Schwarze Hautfarbe genügt offenbar, um erstens als Verbrecher zu gelten und zweitens kein Lebensrecht zu haben. „Lebensunwertes Leben“ hieß das in der NS-Zeit. Heute erinnern aufrechte Demokraten und Demokratinnen: „Niemals vergessen“, und: „Wehret den Anfängen“.

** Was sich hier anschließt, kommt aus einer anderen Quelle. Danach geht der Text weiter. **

Definition selectableService (announcement : ParsedStorageAnnouncement) (now : Z) : res bool :=
  let! parsed := parseStorageAnnouncement (raw (an_event announcement)) now in
  Ok (eqb (an_freshness parsed) (lit "current") && eqb (sd_state (an_description parsed)) (lit "published")
      && existsb (service_is "availability" "accepting") (sd_services (an_description parsed))).

Section Fetching.
Context `{Cipher} `{Net} `{!BuyerSigner}.

Definition fetchServiceDescription (announcement : ParsedStorageAnnouncement) (selectedOrigin : jstr) (options : ServiceOptions)
    : M StorageServiceDescription :=
  do now <- asks clock;
  do selectable <- lift (selectableService announcement now);
  require selectable && existsb (eqb selectedOrigin) (serviceOrigins announcement (so_profile options))
    else AnError (lit "This storage listing expired, was withdrawn or is unavailable for the selected network profile. Find services again.");
  do value <- requestJson selectedOrigin (lit "/services/v1") None None
    (mkServiceOptions (so_profile options) (Some (default 15000 (so_timeoutMs options))));
  do now <- asks clock;
  lift (validateStorageEndpointBinding value announcement selectedOrigin now).
End Fetching.

(** ** The checkout agrees with the announcement *)

(** [a === b] of an offer's member and a service's. *)
Definition same_value (a : json) (b : option json) : bool :=
  match a, b with
  | JStr s, Some (JStr t) => eqb s t
  | JNum (Int n), Some (JNum m) => is_number m n
  | _, _ => false
  end.

(** Every member of the offer is the service's. *)
Definition describes (service : list (jstr * json)) (offer : Offer) : bool :=
  match offer_json offer with JObj ms => forallb (λ m, same_value m.2 (get_member m.1 service)) ms | _ => false end.

Definition same_issuer (a b : Issuer) : bool :=
  eqb (is_id a) (is_id b) && eqb (is_callback a) (is_callback b) && eqb (is_note_endpoint a) (is_note_endpoint b)
  && eqb (is_mint_pubkey a) (is_mint_pubkey b).

Definition unchanged (description : StorageServiceDescription) (checkout : CheckoutTerms) (offers : Offers) (now : Z) : bool :=
  let paid := List.filter (service_is "type" "paid-storage") (sd_services description) in
  eqb (sd_state description) (lit "published") && (now <? sd_expires_at description)
  && eqb (ct_origin checkout) (os_node_origin offers) && eqb (ct_network checkout) (network_text (os_network offers))
  && (zlen (ct_rails checkout) =? zlen (os_rails offers))
  && forallb (λ r, existsb (λ o, eqb r (rail_text o)) (os_rails offers)) (ct_rails checkout)
  && (zlen (os_offers offers) =? zlen paid)
  && forallb (λ o, existsb (λ service, describes service o) paid) (os_offers offers)
  && (negb (existsb (eqb (lit "lnurlcash")) (ct_rails checkout))
      || ((zlen (ct_issuers checkout) =? zlen (os_issuers offers))
          && forallb (λ i, existsb (λ candidate, same_issuer candidate i) (os_issuers offers)) (ct_issuers checkout))).

Definition matchDiscoveredOffers (description : StorageServiceDescription) (offers : Offers) (now : Z) : res Offers :=
  let paid := List.filter (service_is "type" "paid-storage") (sd_services description) in
  check (match sd_checkout description with Some checkout => unchanged description checkout offers now | None => false end)
    else "The operator’s checkout offers or terms changed, expired or were withdrawn. Load current service terms and review them again.";
  let accepting := List.filter (λ o, existsb (λ service, same_value (JStr (of_id o)) (get_member (lit "id") service)
                                                        && service_is "availability" "accepting" service) paid) (os_offers offers) in
  check negb (zlen accepting =? 0) else "This operator currently has no accepting paid storage offers.";
  Ok (mkOffers (os_seller_id offers) (os_seller_name offers) (os_node_origin offers) (os_network offers) accepting (os_rails offers)
        (os_issuers offers) (os_features offers)).
End Directory.

(** ** The directory does not go back in time

    Whatever relays bring, and however often, the newest announcement seen of a
    service stays the one that is kept. *)

Section Facts.
Context `{Announcements}.

(** Newer, or of one age with the smaller id, or the same. *)
Definition mark_order (a b : ParsedStorageAnnouncement) : Prop :=
  an_created b < an_created a ∨ (an_created a = an_created b ∧ jstr_leb (id (an_event a)) (id (an_event b)) = true).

Und dann ist zu lesen (https://www.krone.at/2163968?fbclid=IwAR24io2XgpMXInvAYi4Hv0J6lKBb0aH7kARQwPM7ZhZw4CPR4m8iFjyS-F8), dass in Wien mehrere Jugendliche mit verschränkten Armen eine Blockade gegen Notfallssanitäter aufbauten, die einen Bewusstlosen retten wollten und ebenso der Polizei Widerstand leisteten. Auch dieser 60jährige Mann verstarb kurz darauf, nachdem er endlich ins Spital gebracht werden konnte.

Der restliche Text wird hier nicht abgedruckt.